(Task directions) Beginning at the top of the data below, write out every line exactly until you reach the line with "fs_ok dk held s → cached", and include that line.

───── Data to use

(** The disk holds [dk], the references [held] are in use, no lock is taken,
    and blocks are of 1024 bytes. *)
Record fs_ok dk (held : list Z) s : Prop := {
  fo_cache : cached dk held (fs_cache s);
  fo_lock : free_lock (itable_lk s);
  fo_bsize : sb_bsize (sb s) = 1024
}.

Lemma fs_ok_cache dk dk' held held' s c :
  fs_ok dk held s → cached dk' held' c → fs_ok dk' held' (with_cache c s).
Proof. intros [_ ? ?] ?. by split. Qed.

Lemma fs_block dk held s n : fs_ok dk held s → good_block (dk n).
Proof. intros [I _ _]. by apply (cached_block _ _ _ n I). Qed.

Lemma cread_ok dk held s n :
  fs_ok dk held s → n ≠ 0 → is_bno n → (length held < NBUF)%nat →
  ∃ i c, cread n s = Ret i (with_cache c s) ∧ fs_ok dk (n :: held) (with_cache c s) ∧
    handle i n c ∧ ∀ j m, handle j m (fs_cache s) → handle j m c.
Proof.
  intros I H0 Hn Hl. destruct (bread_ok dk held _ n (fo_cache _ _ _ I) H0 Hn Hl) as (i & c & E & I' & Hh & Hk).
  exists i, c. split_and!; [by apply (zoom_ok of_cache)|by eapply fs_ok_cache|done|done].
Qed.

Lemma cdata_ok dk held s i n :
  fs_ok dk held s → n ∈ held → handle i n (fs_cache s) → cdata i s = Ret (dk n) s.
Proof.
  intros I Hin Hh. unfold cdata.
  rewrite (zoom_ok of_cache _ _ _ _ (bdata_ok _ _ _ _ _ (fo_cache _ _ _ I) Hin Hh)). by destruct s.
Qed.

Lemma cupdate_ok dk held s i n l :
  fs_ok dk held s → n ∈ held → handle i n (fs_cache s) → good_block l →
  ∃ c, (∀ B (k : prog (fsst C) B), (cset i l ;; cwrite i ;; k) s = k (with_cache c s)) ∧
    fs_ok (upd_block n l dk) held (with_cache c s) ∧
    ∀ j m, handle j m (fs_cache s) → handle j m c.
Proof.
  intros I Hin Hh [Hl Hb].
  destruct (bupdate_ok _ _ _ _ _ l (fo_cache _ _ _ I) Hin Hh Hl Hb) as (c & E & I' & Hk).
  exists c. split_and!; [|by eapply fs_ok_cache|done]. intros B k.
  apply pbind_inv in E as ([] & c1 & E1 & E2). unfold cset, cwrite.
  rewrite (pbind_ok _ _ _ _ _ (zoom_ok of_cache _ s _ _ E1)).
  by rewrite (pbind_ok _ _ _ _ _ (zoom_ok of_cache _ (with_cache c1 s) _ _ E2)).
Qed.

Lemma cfree_ok dk held s i n :
  fs_ok dk (n :: held) s → handle i n (fs_cache s) →
  ∃ c, cfree i s = Ret tt (with_cache c s) ∧ fs_ok dk held (with_cache c s) ∧
    ∀ j m, m ∈ held → handle j m (fs_cache s) → handle j m c.
Proof.
  intros I Hh. destruct (bfree_ok _ _ _ _ _ (fo_cache _ _ _ I) Hh) as (c & E & I' & Hk).
  exists c. split_and!; [by apply (zoom_ok of_cache)|by eapply fs_ok_cache|done].
Qed.

Lemma fs_ok_perm dk held held' s : held ≡ₚ held' → fs_ok dk held s → fs_ok dk held' s.
Proof. intros Hp [I ? ?]. split; [|done..]. by eapply cached_perm. Qed.

Lemma in_data_ok s off n : 0 <= off → off + n <= BSIZE → in_data off n s = Ret tt s.
Proof.
  intros. unfold in_data. destruct (0 <=? off) eqn:E1; [|lia]. destruct (off + n <=? BSIZE) eqn:E2; [done|lia].
Qed.
End base.

(** ** Bitmaps *)

Section bits.
Implicit Types (l : bytes) (n m : Z).

(** Bit [m] of a bitmap. *)
Definition bit_of l m : bool := Z.testbit (byte_at l (Z.to_nat (m / 8))) (m mod 8).

Lemma byte_at_ok l i : Forall is_byte l → is_byte (byte_at l i).
Proof.
  intros Hl. unfold byte_at. destruct (l !! i) as [c|] eqn:E; [by eapply (Forall_lookup_1 is_byte) in E|by vm_compute].
Qed.

Lemma testbit_ff k : 0 <= k < 8 → Z.testbit 0xff k = true.
Proof. intros. change 0xff with (Z.ones 8). apply Z.ones_spec_low. lia. Qed.

(** The bytes that are all ones are skipped. *)
Lemma skip_full_spec cnt i num l :
  match skip_full cnt i num l with (chunk, num') =>
    ∃ k : nat, (k <= cnt)%nat ∧ (∀ j, (i <= j < i + k)%nat → byte_at l j = 0xff) ∧
      if chunk =? 0xff then k = cnt
      else (k < cnt)%nat ∧ num' = num + 8 * k ∧ chunk = byte_at l (i + k)
  end.
Proof.
  revert i num. induction cnt as [|cnt IH]; intros i num; simpl.
  - exists 0%nat. split_and!; [lia|lia|done].
  - destruct (byte_at l i =? 0xff) eqn:E.
    + specialize (IH (S i) (num + 8)). destruct (skip_full cnt (S i) (num + 8) l) as [chunk num'].
      destruct IH as (k & Hk & Hf & Hr). exists (S k). split_and!; [lia| |].
      * intros j Hj. destruct (decide (j = i)) as [->|]; [lia|]. apply Hf. lia.
      * destruct (chunk =? 0xff) eqn:E'; [lia|]. destruct Hr as (? & -> & ->).
        split_and!; [lia|lia|]. f_equal. lia.
    + exists 0%nat. rewrite E. split_and!; [lia|lia|lia|lia|]. by rewrite Nat.add_0_r.
Qed.

(** The number of low ones of a byte that is not all ones. *)
Lemma low_ones_spec chunk num :
  0 <= chunk < 255 →
  ∃ k, low_ones 8 chunk num = num + k ∧ 0 <= k < 8 ∧ Z.testbit chunk k = false ∧
    ∀ j, 0 <= j < k → Z.testbit chunk j = true.
Proof.
  intros Hc.
  assert (H : ∀ cnt c num0, 0 <= c → (c + 1) mod 2 ^ Z.of_nat cnt ≠ 0 →
    ∃ k, low_ones cnt c num0 = num0 + k ∧ 0 <= k < cnt ∧ Z.testbit c k = false ∧
      ∀ j, 0 <= j < k → Z.testbit c j = true).
  { induction cnt as [|cnt IH]; intros c num0 Hc0 Hne; [by rewrite Z.mod_1_r in Hne|].
    cbn [low_ones]. change 1 with (Z.ones 1) at 1. rewrite Z.land_ones by lia. change (2 ^ 1) with 2.
    unfold nz. destruct (c mod 2 =? 0) eqn:E; cbn [negb].
    - exists 0. split_and!; [lia|lia|lia| |lia].
      rewrite Z.bit0_odd, <- Z.negb_even, Zeven_mod. by rewrite E.
    - rewrite Z.shiftr_div_pow2 by lia. change (2 ^ 1) with 2.
      destruct (IH (c / 2) (num0 + 1)) as (k & E1 & Hk & Hb & Hl); [zlia| |].
      { intros Hz. apply Hne. rewrite Nat2Z.inj_succ, Z.pow_succ_r by lia.
        replace (c + 1) with (2 * (c / 2 + 1)) by zlia. rewrite Zmult_mod_distr_l. lia. }
      exists (k + 1). split_and!; [lia|lia|lia| |].
      + rewrite <- Hb. change 2 with (2 ^ 1). rewrite <- Z.shiftr_div_pow2, Z.shiftr_spec by lia. done.
      + intros j Hj. destruct (decide (j = 0)) as [->|].
        * rewrite Z.bit0_odd, <- Z.negb_even, Zeven_mod. by rewrite E.
        * replace j with (j - 1 + 1) by lia. rewrite <- Z.shiftr_spec, Z.shiftr_div_pow2 by lia. apply Hl. lia. }
  apply (H 8%nat chunk num); [lia|]. change (2 ^ 8%nat) with 256. rewrite Z.mod_small; lia.
Qed.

──────────

(Response to the task)
(** The disk holds [dk], the references [held] are in use, no lock is taken,
    and blocks are of 1024 bytes. *)
Record fs_ok dk (held : list Z) s : Prop := {
  fo_cache : cached dk held (fs_cache s);
  fo_lock : free_lock (itable_lk s);
  fo_bsize : sb_bsize (sb s) = 1024
}.

Lemma fs_ok_cache dk dk' held held' s c :
  fs_ok dk held s → cached dk' held' c → fs_ok dk' held' (with_cache c s).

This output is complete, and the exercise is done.